Current interest in proteasome inhibitors for cancer therapy has stimulated considerable research efforts to identify the molecular pathway to their cytotoxicity with a view to identifying the mechanisms of sensitivity and resistance as well as informing the development of new drugs. Zhao and Vuori describe this month in BMC Biology experiments indicating a novel role of the adaptor protein p130Cas in sensitivity to apoptosis induced not only by proteasome inhibitors but also by the unrelated drug doxorubicin.
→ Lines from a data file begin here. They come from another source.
Lemma sliding_window_run s st now cost : holds s st -> state_ok st ->
  0 <= now <= 2 ^ 40 -> 1 <= cost <= 2 ^ 45 ->
  exists reply s' c allowed,
    sliding_window ck pk ik (of_Z L) (of_Z W) (of_Z now) (of_Z cost) s = (Ok reply, s') /\
    sw_verdict s st now cost (map reply_integer reply) s' c allowed.
Proof.
  intros Hs Hok Hn Hc. pose proof one_pos as Hone. pose proof limit_bound as HL.
  destruct (window_ints now Hn) as (Hki & Hst & Hei & Hre & Hkb & Heb).
  assert (HWi : is_int (of_Z W) W) by (apply of_Z_int; destruct HP; lia).
  assert (HLi : is_int (of_Z L) L) by (apply of_Z_int; lia).
  destruct (window_read s st now cost Hs Hok Hn) as (s1 & pf & cf & -> & Hfr & Hs1 & Hpf & Hcf).
  set (kf := ffloor _) in *.
  pose proof (entered_ok st (now / W) (ttl_end s) Hok Hkb) as Hcok.
  set (c := entered st (now / W) (ttl_end s)) in *. unfold judge. cbv zeta.
  set (ef := fsub (of_Z now) _) in *.
  change (fadd (fmul pf (fsub (of_Z 1) (fdiv ef (of_Z W)))) cf) with (estimate_of pf cf ef (of_Z W)).
  destruct (decide_rule pf cf ef c _ cost Hpf Hcf Hei Hcok Heb Hc) as (Htf & Ht0 & Hrule).
  assert (Hreset : 0 <= (now / W + 1) * W <= 2 ^ 53 /\ W <= 2 ^ 53).
  { destruct HP as [_ HW _]. pose proof (Z.mul_div_le now W ltac:(lia)). nia. }
  destruct (estimate_small c pf cf ef _ Hcok Hpf Hcf Hei Heb) as [Hef Heub].
  set (est := estimate_of pf cf ef (of_Z W)) in *.
  destruct (fltb (of_Z L) (fadd est (of_Z cost))).
  - destruct (remaining_bounds (of_Z L) est HLi Hef Heub) as (r & Hr & Hrb & _).
    change (math_max _ (ffloor (fsub (of_Z L) est))) with (remaining_of (of_Z L) est).
    assert (Hra : is_int (fceil (fsub (of_Z W) ef)) (W - now mod W))
      by (apply ceil_int, is_int_sub; [done|done|lia]).
    eexists _, s1, c, false. split; [reflexivity|]. cbn [map].
    rewrite (reply_eq (of_Z 0) 0), (reply_eq _ _ Hr), (reply_eq _ _ Hre), (reply_eq _ _ Hra)
      by (first [apply of_Z_int; lia|lia]).
    constructor; auto. exists r. split; [done|]. split; [done|done].
  - destruct Hrule as (Hle & Hcl & Hrule & Hclose).
    assert (Hcost : is_int (fadd cf (of_Z cost)) (curr c + cost))
      by (destruct Hcok; apply is_int_add; [done|apply of_Z_int; lia|lia]).
    assert (HLo : L * one <= 2 ^ 50 * one) by (apply Z.mul_le_mono_nonneg_r; lia).
    destruct (remaining_bounds (of_Z L) (fadd est (of_Z cost)) HLi Htf ltac:(lia)) as (r & Hr & Hrb & Hrx).
    change (math_max _ (ffloor (fsub (of_Z L) (fadd est (of_Z cost)))))
      with (remaining_of (of_Z L) (fadd est (of_Z cost))).
    destruct (admit_stores (mret [of_Z 1; remaining_of (of_Z L) (fadd est (of_Z cost));
      fadd (fmul kf (of_Z W)) (of_Z W); of_Z 0]) s1 c (of_Z W) _ _ HWi Hs1 Hcost) as (s2 & Hm & Hfr2 & Hs2).
    eexists _, s2, c, true. split; [exact Hm|]. cbn [map].
    rewrite (reply_eq (of_Z 1) 1), (reply_eq _ _ Hr), (reply_eq _ _ Hre), (reply_eq (of_Z 0) 0)
      by (first [apply of_Z_int; lia|lia]).
    replace (ttl_end s1) with (ttl_end s) in Hs2 by (unfold ttl_end; by rewrite (fr_clock _ _ _ Hfr)).
    constructor; auto.
    + by eapply framed_trans.
    + destruct Hcok. constructor; simpl; lia.
    + exists r. split; [done|]. split; [done|]. intros _. by apply Hrx.
Qed.

End SlidingWindow.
See research article: http:// http://www.biomedcentral.com/1741-7007/9/73 webcite
The potential of proteasome inhibition in tumor therapy was first suggested by the success of the proteasome inhibitor bortezomib in the treatment of multiple myeloma, for which at the time of its approval in 2003 there was no effective therapy. Since then, the emergence of side effects and resistance  on the one hand, and the hope of developing the approach for other tumors on the other hand have led to extensive efforts to delineate the molecular mechanisms underlying the clinical effectiveness of proteasome inhibition with the aim of identifying new drugs acting on the same pathway. The discovery, now reported in BMC Biology by Zhao and Vuori, of an obligatory role for the focal adhesion protein p130Cas (Cas) in the cytotoxicity of bortezomib and a second proteasome inhibitor, MG132, illustrates some of the issues arising in connection with this quest.
Pathways to destruction
The ubiquitin proteasome system (UPS) plays an essential part both in the normal turnover of proteins and destruction of defective ones, and in the regulation of cellular proteins that maintain cell cycle progression, growth, and survival [2-5]. Proteins destined for degradation are tagged with ubiquitin and delivered to the proteasome, a large multi-subunit enzyme complex (Figure 1) whose barrel-shaped catalytic core contains three proteolytic activities - chymotrypsin-like (CT-L), trypsin-like (T-L) and caspase-like (C-L). Pharmacological inhibition of proteasome function results in intracellular aggregation of unwanted proteins, and this triggers cell death.
Figure 1. Schematic representation of protein degradation by the proteasome. Proteins are tagged for degradation by regulated ubiquitylation, which directs them to binding sites on the 19S regulatory subunits where they are unfolded for degradation in the barrel-shaped 20S catalytic core.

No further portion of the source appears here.